Problem:
Read the listing below. Then repeat it exactly.

Dataset extract:
= = = = = = =
(** What the getters answer, in terms of the links. *)
Lemma comm_queries s m :
  comm_wf s ->
  (forall id, wp (Comm_Manager_IsChannelEnabled id) (fun b _ m' =>
     b = bool_decide (is_Some (comm_map s !! id)) /\ m' = m) s m) /\
  (forall id, wp (Comm_Manager_GetChannelState id) (fun c _ m' =>
     c = default COMM_CONTROL_DISABLE_RX_TX (lk_control <$> comm_map s !! id) /\ m' = m) s m) /\
  (forall id, wp (Comm_Manager_GetLastError id) (fun e _ m' =>
     e = default COMM_ERROR_INVALID_STATE (lk_error <$> comm_map s !! id) /\ m' = m) s m) /\
  (forall id, wp (Comm_Manager_IsNetworkActive id) (fun b _ m' =>
     b = default false (lk_active <$> comm_map s !! id) /\ m' = m) s m) /\
  wp Comm_Manager_GetActiveChannels (fun n _ m' =>
     n = Z.of_nat (size (filter (fun kl => lk_active kl.2 = true) (comm_map s))) /\ m' = m) s m.
Proof.
  intros Hw. split_and!.
  - intros id. eapply wp_mono; [apply (read_state_wp id false enabled (fun _ => true)); [done|]|].
    + intros ch st []. done.
    + intros b s' m' (-> & _ & _ & ->). by destruct (comm_map s !! id).
  - intros id. eapply wp_mono; [by apply (read_state_wp id _ control_state lk_control)|]. naive_solver.
  - intros id. eapply wp_mono; [by apply (read_state_wp id _ last_error lk_error)|]. naive_solver.
  - intros id. eapply wp_mono; [by apply (read_state_wp id _ network_active lk_active)|]. naive_solver.
  - unfold Comm_Manager_GetActiveChannels. comm_enter Hw. rewrite <- Hn0. apply wp_bind.
    pose proof Hw0 as []. unfold MAX_CHANNELS in *. eapply wp_mono; [apply count_active_wp; lia|].
    intros n s1 m1 (-> & -> & ->). comm_exit. split; [|by destruct m].
    rewrite drop_0, active_links, Hm0 by done. lia.
Qed.

(** ** Fragments over time *)

(** [ev.1] ticks pass, the timeouts are polled, the fragment [ev.2] arrives. *)
Definition fragment (id : Z) (ev : nat * list Z) : M CommManager unit :=
  on_machine (fun m => (tt, Nat.iter ev.1 SysTick_Handler m));;
  Comm_Manager_ProcessTimeout;;
  Comm_Manager_ProcessReceived id (Some ev.2).
Fixpoint fragments (id : Z) (evs : list (nat * list Z)) : M CommManager unit :=
  match evs with
  | [] => mret tt
  | ev :: evs => fragment id ev;; fragments id evs
  end.

(** The link while [bytes] have been received, the last of them at [t]. *)
Definition receiving (l : Link) (bytes : list Z) (t : Z) : Link :=
  l <| lk_rx := if decide (bytes = []) then None
                else Some (bytes, mkTimer t (chan_timeout_ms (lk_channel l)) true) |>.
(* ===== verification/DiagMemory.v ===== *)
(** * Diagnostic memory manager

    [src/runtime/diagnostic/memory_manager.c]: reading, writing, erasing and
    verifying memory by address, for the UDS memory services.  The areas are the
    integrator's table; [memory_areas] is the [area_count] definitions the
    configuration points to ([None] for NULL).  [address_space] is the memory
    behind the addresses ([Memory.v]).  [MEMORY_AREA_FLASH], [_EEPROM] and
    [_MIRROR] have no implementation in the source: they succeed and touch
    nothing. *)

From S2P Require Import Prelude Machine Memory.

Inductive MemoryAreaType :=
  MEMORY_AREA_RAM | MEMORY_AREA_FLASH | MEMORY_AREA_EEPROM | MEMORY_AREA_ROM | MEMORY_AREA_MIRROR.
#[export] Instance MemoryAreaType_eq_dec : EqDecision MemoryAreaType.
Proof. solve_decision. Defined.

Definition MEMORY_ACCESS_READ : Z := 0x01.
Definition MEMORY_ACCESS_WRITE : Z := 0x02.
Definition MEMORY_ACCESS_EXECUTE : Z := 0x04.

Record MemoryAreaDef := mkArea {
  start_address : Z;
  area_size : Z;
  area_type : MemoryAreaType;
  access_rights : Z;
  area_security_level : Z }.
(* ===== verification/ConfigManager.v ===== *)
(** * Configuration store of the add-ons

    [diagnostic/config/config_manager.c]: up to 256 configuration items of up to 1024
    bytes, found by number, under the process-wide mutex of [Mutex.v].

    A [void *] value is the list of bytes it points to; copying more bytes than it has is
    undefined.  Validators are named by a number, 0 for NULL, and [validate] says what they
    answer; callbacks are recorded and do not call back.  [Config_SaveToFile] is declared
    but defined nowhere: [saves] says what it answers.  [clock] is what
    [Timer_GetMilliseconds] returns. *)

From S2P Require Import Prelude Machine Tables Mutex.

Definition MAX_CONFIG_ITEMS : nat := 256.
Definition MAX_STRING_LENGTH : Z := 256.
Definition MAX_BLOB_SIZE : Z := 1024.

Inductive ConfigType :=
| CONFIG_TYPE_BOOL | CONFIG_TYPE_INT32 | CONFIG_TYPE_UINT32 | CONFIG_TYPE_FLOAT
| CONFIG_TYPE_STRING | CONFIG_TYPE_BLOB.

Record ConfigItem := mkItem {
  item_id : Z; item_type : ConfigType; item_name : option string; description : option string;
  default_value : option (list Z); item_size : Z; persistent : bool; validator : Z; item_callback : bool }.
Definition item_zero : ConfigItem := mkItem 0 CONFIG_TYPE_BOOL None None None 0 false 0 false.

Record ConfigManagerConfig := mkConfig {
  max_items : Z; storage_path : option string; enable_validation : bool; enable_callbacks : bool;
  auto_save : bool; auto_save_interval_ms : Z }.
= = = = = = =
Task solution:
(** What the getters answer, in terms of the links. *)
Lemma comm_queries s m :
  comm_wf s ->
  (forall id, wp (Comm_Manager_IsChannelEnabled id) (fun b _ m' =>
     b = bool_decide (is_Some (comm_map s !! id)) /\ m' = m) s m) /\
  (forall id, wp (Comm_Manager_GetChannelState id) (fun c _ m' =>
     c = default COMM_CONTROL_DISABLE_RX_TX (lk_control <$> comm_map s !! id) /\ m' = m) s m) /\
  (forall id, wp (Comm_Manager_GetLastError id) (fun e _ m' =>
     e = default COMM_ERROR_INVALID_STATE (lk_error <$> comm_map s !! id) /\ m' = m) s m) /\
  (forall id, wp (Comm_Manager_IsNetworkActive id) (fun b _ m' =>
     b = default false (lk_active <$> comm_map s !! id) /\ m' = m) s m) /\
  wp Comm_Manager_GetActiveChannels (fun n _ m' =>
     n = Z.of_nat (size (filter (fun kl => lk_active kl.2 = true) (comm_map s))) /\ m' = m) s m.
Proof.
  intros Hw. split_and!.
  - intros id. eapply wp_mono; [apply (read_state_wp id false enabled (fun _ => true)); [done|]|].
    + intros ch st []. done.
    + intros b s' m' (-> & _ & _ & ->). by destruct (comm_map s !! id).
  - intros id. eapply wp_mono; [by apply (read_state_wp id _ control_state lk_control)|]. naive_solver.
  - intros id. eapply wp_mono; [by apply (read_state_wp id _ last_error lk_error)|]. naive_solver.
  - intros id. eapply wp_mono; [by apply (read_state_wp id _ network_active lk_active)|]. naive_solver.
  - unfold Comm_Manager_GetActiveChannels. comm_enter Hw. rewrite <- Hn0. apply wp_bind.
    pose proof Hw0 as []. unfold MAX_CHANNELS in *. eapply wp_mono; [apply count_active_wp; lia|].
    intros n s1 m1 (-> & -> & ->). comm_exit. split; [|by destruct m].
    rewrite drop_0, active_links, Hm0 by done. lia.
Qed.

(** ** Fragments over time *)

(** [ev.1] ticks pass, the timeouts are polled, the fragment [ev.2] arrives. *)
Definition fragment (id : Z) (ev : nat * list Z) : M CommManager unit :=
  on_machine (fun m => (tt, Nat.iter ev.1 SysTick_Handler m));;
  Comm_Manager_ProcessTimeout;;
  Comm_Manager_ProcessReceived id (Some ev.2).
Fixpoint fragments (id : Z) (evs : list (nat * list Z)) : M CommManager unit :=
  match evs with
  | [] => mret tt
  | ev :: evs => fragment id ev;; fragments id evs
  end.

(** The link while [bytes] have been received, the last of them at [t]. *)
Definition receiving (l : Link) (bytes : list Z) (t : Z) : Link :=
  l <| lk_rx := if decide (bytes = []) then None
                else Some (bytes, mkTimer t (chan_timeout_ms (lk_channel l)) true) |>.
(* ===== verification/DiagMemory.v ===== *)
(** * Diagnostic memory manager

    [src/runtime/diagnostic/memory_manager.c]: reading, writing, erasing and
    verifying memory by address, for the UDS memory services.  The areas are the
    integrator's table; [memory_areas] is the [area_count] definitions the
    configuration points to ([None] for NULL).  [address_space] is the memory
    behind the addresses ([Memory.v]).  [MEMORY_AREA_FLASH], [_EEPROM] and
    [_MIRROR] have no implementation in the source: they succeed and touch
    nothing. *)

From S2P Require Import Prelude Machine Memory.

Inductive MemoryAreaType :=
  MEMORY_AREA_RAM | MEMORY_AREA_FLASH | MEMORY_AREA_EEPROM | MEMORY_AREA_ROM | MEMORY_AREA_MIRROR.
#[export] Instance MemoryAreaType_eq_dec : EqDecision MemoryAreaType.
Proof. solve_decision. Defined.

Definition MEMORY_ACCESS_READ : Z := 0x01.
Definition MEMORY_ACCESS_WRITE : Z := 0x02.
Definition MEMORY_ACCESS_EXECUTE : Z := 0x04.

Record MemoryAreaDef := mkArea {
  start_address : Z;
  area_size : Z;
  area_type : MemoryAreaType;
  access_rights : Z;
  area_security_level : Z }.
(* ===== verification/ConfigManager.v ===== *)
(** * Configuration store of the add-ons

    [diagnostic/config/config_manager.c]: up to 256 configuration items of up to 1024
    bytes, found by number, under the process-wide mutex of [Mutex.v].

    A [void *] value is the list of bytes it points to; copying more bytes than it has is
    undefined.  Validators are named by a number, 0 for NULL, and [validate] says what they
    answer; callbacks are recorded and do not call back.  [Config_SaveToFile] is declared
    but defined nowhere: [saves] says what it answers.  [clock] is what
    [Timer_GetMilliseconds] returns. *)

From S2P Require Import Prelude Machine Tables Mutex.

Definition MAX_CONFIG_ITEMS : nat := 256.
Definition MAX_STRING_LENGTH : Z := 256.
Definition MAX_BLOB_SIZE : Z := 1024.

Inductive ConfigType :=
| CONFIG_TYPE_BOOL | CONFIG_TYPE_INT32 | CONFIG_TYPE_UINT32 | CONFIG_TYPE_FLOAT
| CONFIG_TYPE_STRING | CONFIG_TYPE_BLOB.

Record ConfigItem := mkItem {
  item_id : Z; item_type : ConfigType; item_name : option string; description : option string;
  default_value : option (list Z); item_size : Z; persistent : bool; validator : Z; item_callback : bool }.
Definition item_zero : ConfigItem := mkItem 0 CONFIG_TYPE_BOOL None None None 0 false 0 false.

Record ConfigManagerConfig := mkConfig {
  max_items : Z; storage_path : option string; enable_validation : bool; enable_callbacks : bool;
  auto_save : bool; auto_save_interval_ms : Z }.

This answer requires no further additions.